Lemma map_untouched {R} (f : R -> bool) (g : R -> R) (l : list R) :
  find f l = None -> map (fun r => if f r then g r else r) l = l.
Proof.
  induction l as [|r l IH]; simpl; [reflexivity|].
  destruct (f r); [discriminate|]. intros F. now rewrite IH.
Qed.

Lemma find_filter_other {R} (f g : R -> bool) (l : list R) :
  (forall r, f r = true -> g r = true) ->
  find f (filter g l) = find f l.
Proof.
  intros H. induction l as [|r l IH]; simpl; [reflexivity|].
  destruct (g r) eqn:G; simpl.
  - destruct (f r); [reflexivity | exact IH].
  - destruct (f r) eqn:Fr; [|exact IH]. apply H in Fr. congruence.
Qed.

Lemma find_filter_out {R} (f : R -> bool) (l : list R) :
  find f (filter (fun r => negb (f r)) l) = None.
Proof.
  induction l as [|r l IH]; simpl; [reflexivity|].
  destruct (f r) eqn:Fr; simpl; [exact IH|]. now rewrite Fr.
Qed.

Lemma DB_eta d :
  mkDB (programs d) (targets d) (recon_data d) (seq_programs d)
       (seq_targets d) (seq_recon_data d) = d.
Proof. destruct d; reflexivity. Qed.

(** X10. Method [Update] of [ProgramRepository], when no other invocation
    is at work.  If no program has the key of the struct, the call returns
    no error and the store is as it was: a missing program is not
    reported.  If another program holds the new name, the call fails on
    the constraint and the store is as it was.  Otherwise [GetByID] then
    reads the name and the four texts of the struct (each as stored), still
    with the key and the creation time of the row, whatever the struct's
    [CreatedAt] was; every other program reads as before, and the targets
    and the observations are untouched. *)
Theorem X10_program_update (p : ProgramRepository.Program) (w : World) :
  calm w ->
  let id := ProgramRepository.ID p in
  let result := ProgramRepository.Update p w in
  match find (ProgramRepository.with_id id) (programs (db w)) with
  | None => fst result = None /\ db (snd result) = db w
  | Some old =>
      if existsb (fun r => program_named (ProgramRepository.Name p) r
                           && negb (ProgramRepository.with_id id r))
                 (programs (db w))
      then fst result = Some (Sql.Driver ErrConstraint) /\
           db (snd result) = db w
      else
        fst result = None /\
        fst (ProgramRepository.GetByID id (snd result))
        = inr (ProgramRepository.mkProgram id (ProgramRepository.Name p)
                 (stored (ProgramRepository.URL p))
                 (stored (ProgramRepository.Scope p))
                 (stored (ProgramRepository.OutOfScope p))
                 (stored (ProgramRepository.BountyNotes p))
                 (p_created_at old)) /\
        (forall id', id' <> id ->
           fst (ProgramRepository.GetByID id' (snd result))
           = fst (ProgramRepository.GetByID id' w)) /\
        targets (db (snd result)) = targets (db w) /\
        recon_data (db (snd result)) = recon_data (db w)
  end.
Proof.
  intros C id result. subst result. unfold ProgramRepository.Update.
  destruct (run_calm
              (ProgramRepository.update id (ProgramRepository.Name p)
                 (Sql.string_value (ProgramRepository.URL p))
                 (Sql.string_value (ProgramRepository.Scope p))
                 (Sql.string_value (ProgramRepository.OutOfScope p))
                 (Sql.string_value (ProgramRepository.BountyNotes p))) w C)
    as (w1 & C1 & D1 & O1 & E).
  fold id. rewrite E. clear E. unfold ProgramRepository.update.
  destruct (find (ProgramRepository.with_id id) (programs (db w)))
    as [old|] eqn:F.
  - rewrite (existsb_find_some _ _ _ F). rewrite andb_true_l.
    destruct (existsb _ (programs (db w))) eqn:X.
    + simpl. split; [reflexivity | exact D1].
    + cbn [fst snd].
      split; [reflexivity|].
      assert (CW : forall d, calm (set_db d w1)) by (intros d; exact C1).
      split; [|split; [|split; reflexivity]].
      * rewrite program_GetByID_calm by apply CW. simpl.
        rewrite find_map_same.
        2:{ intros r. unfold ProgramRepository.with_id.
            destruct (p_id r =? id) eqn:E; simpl; try rewrite E;
              reflexivity. }
        rewrite F. simpl.
        destruct (find_some _ _ F) as (_ & I). rewrite I.
        unfold ProgramRepository.with_id in I. apply Z.eqb_eq in I.
        unfold ProgramRepository.scan. simpl. rewrite I. reflexivity.
      * intros id' N.
        rewrite program_GetByID_calm by apply CW.
        rewrite program_GetByID_calm by exact C. simpl.
        rewrite find_map_same.
        2:{ intros r. unfold ProgramRepository.with_id.
            destruct (p_id r =? id) eqn:E; simpl; try rewrite E;
              reflexivity. }
        destruct (find (ProgramRepository.with_id id') (programs (db w)))
          as [r|] eqn:F'; [|reflexivity]. simpl.
        destruct (find_some _ _ F') as (_ & I').
        unfold ProgramRepository.with_id in *.
        apply Z.eqb_eq in I'.
        destruct (Z.eqb_spec (p_id r) id); [congruence | reflexivity].
  - rewrite (proj1 (find_none_existsb _ _) F). simpl.
    split; [reflexivity|].
    rewrite (map_untouched _ _ _ F), <- D1. apply DB_eta.
Qed.

Lemma X10_program_update_witness :
  let w := snd (ProgramRepository.Create
                  (ProgramRepository.mkProgram 0 "acme"
                     (Sql.mkNullString "" false) (Sql.mkNullString "" false)
                     (Sql.mkNullString "" false) (Sql.mkNullString "" false)
                     0)
                  (fresh_world [] [])) in
  let p := ProgramRepository.mkProgram 1 "acme-corp"
             (Sql.mkNullString "https://acme.test" true)
             (Sql.mkNullString "" false) (Sql.mkNullString "" false)
             (Sql.mkNullString "" false) 500 in
  calm w /\
  fst (ProgramRepository.Update p w) = None /\
  fst (ProgramRepository.GetByID 1 (snd (ProgramRepository.Update p w)))
  = inr (ProgramRepository.mkProgram 1 "acme-corp"
           (Sql.mkNullString "https://acme.test" true)
           (Sql.mkNullString "" false) (Sql.mkNullString "" false)
           (Sql.mkNullString "" false) 1).
Proof.
  intros w p.
  assert (C : calm w) by constructor.
  split; [exact C|].
  pose proof (X10_program_update p w C) as H.
  cbv zeta in H. vm_compute find in H. 
  destruct H as (H1 & H2 & _). split; [exact H1 | exact H2].
Defined.

(** X11. Method [Delete] of [ProgramRepository], when no other invocation
    is at work: the call returns no error whether or not a program has the
    key; afterwards [GetByID] finds no row for the key, every other program
    reads as before, and the targets and observations recorded under the
    program are all still there, so that [ListByProgram] for the deleted
    key answers as before. *)
Theorem X11_program_delete_keeps_targets (id : Z) (w : World) :
  calm w ->
  let w' := snd (ProgramRepository.Delete id w) in
  fst (ProgramRepository.Delete id w) = None /\
  fst (ProgramRepository.GetByID id w') = inl (Sql.Driver ErrNoRows) /\
  (forall id', id' <> id ->
     fst (ProgramRepository.GetByID id' w')
     = fst (ProgramRepository.GetByID id' w)) /\
  targets (db w') = targets (db w) /\
  recon_data (db w') = recon_data (db w) /\
  fst (TargetRepository.ListByProgram id w')
  = fst (TargetRepository.ListByProgram id w).
Proof.
  intros C w'. subst w'. unfold ProgramRepository.Delete.
  destruct (run_calm (ProgramRepository.delete id) w C)
    as (w1 & C1 & D1 & O1 & ->).
  unfold ProgramRepository.delete. cbn [fst snd].
  assert (CW : forall d, calm (set_db d w1)) by (intros d; exact C1).
  split; [reflexivity|]. split; [|split; [|split; [|split]]].
  - rewrite program_GetByID_calm by apply CW. simpl.
    now rewrite find_filter_out.
  - intros id' N.
    rewrite program_GetByID_calm by apply CW.
    rewrite program_GetByID_calm by exact C. simpl.
    rewrite find_filter_other; [reflexivity|].
    intros r. unfold ProgramRepository.with_id.
    destruct (Z.eqb_spec (p_id r) id'); [|discriminate].
    intros _. destruct (Z.eqb_spec (p_id r) id); [congruence | reflexivity].
  - reflexivity.
  - reflexivity.
  - unfold TargetRepository.ListByProgram, bind.
    destruct (query_calm (TargetRepository.select_by_program id) _
                (CW (mkDB (filter (fun r =>
                                     negb (ProgramRepository.with_id id r))
                             (programs (db w)))
                       (targets (db w)) (recon_data (db w))
                       (seq_programs (db w)) (seq_targets (db w))
                       (seq_recon_data (db w)))))
      as (w2 & -> & _ & _ & _).
    destruct (query_calm (TargetRepository.select_by_program id) w C)
      as (w3 & -> & _ & _ & _).
    reflexivity.
Qed.

Lemma X11_program_delete_keeps_targets_witness :
  let w := snd (main (fresh_world ["api.example.com"; "example.com"] [])) in
  calm w /\
  fst (ProgramRepository.GetByID 1 w)
  = inr (ProgramRepository.mkProgram 1 "example"
           (Sql.mkNullString "" false)
           (Sql.mkNullString "*.api.example.com" true)
           (Sql.mkNullString "" false) (Sql.mkNullString "" false) 2) /\
  fst (ProgramRepository.GetByID 1 (snd (ProgramRepository.Delete 1 w)))
  = inl (Sql.Driver ErrNoRows) /\
  List.length (targets (db (snd (ProgramRepository.Delete 1 w)))) = 2%nat.
Proof.
  intros w.
  assert (C : calm w) by (unfold calm; vm_compute; constructor).
  split; [exact C|].
  destruct (X11_program_delete_keeps_targets 1 w C) as (_ & G & _ & T & _).
  split; [vm_compute; reflexivity|].
  split; [exact G|].
  rewrite T. vm_compute. reflexivity.
Defined.

Lemma Sorted_map {A B} (f : A -> B) (R : A -> A -> Prop) (S : B -> B -> Prop)
  (l : list A) :
  (forall a b, R a b -> S (f a) (f b)) ->
  Sorted R l -> Sorted S (map f l).
Proof.
  intros H. induction 1 as [|a l SL IH HR]; simpl; constructor.
  - exact IH.
  - destruct HR; simpl; constructor. now apply H.
Qed.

....

§ DIRECTIONS:
The response should contain only a verbatim copy of the lines from the line with "-> B -> Prop)" to the final line of the records.

§ REPLY:
Lemma Sorted_map {A B} (f : A -> B) (R : A -> A -> Prop) (S : B -> B -> Prop)
  (l : list A) :
  (forall a b, R a b -> S (f a) (f b)) ->
  Sorted R l -> Sorted S (map f l).
Proof.
  intros H. induction 1 as [|a l SL IH HR]; simpl; constructor.
  - exact IH.
  - destruct HR; simpl; constructor. now apply H.
Qed.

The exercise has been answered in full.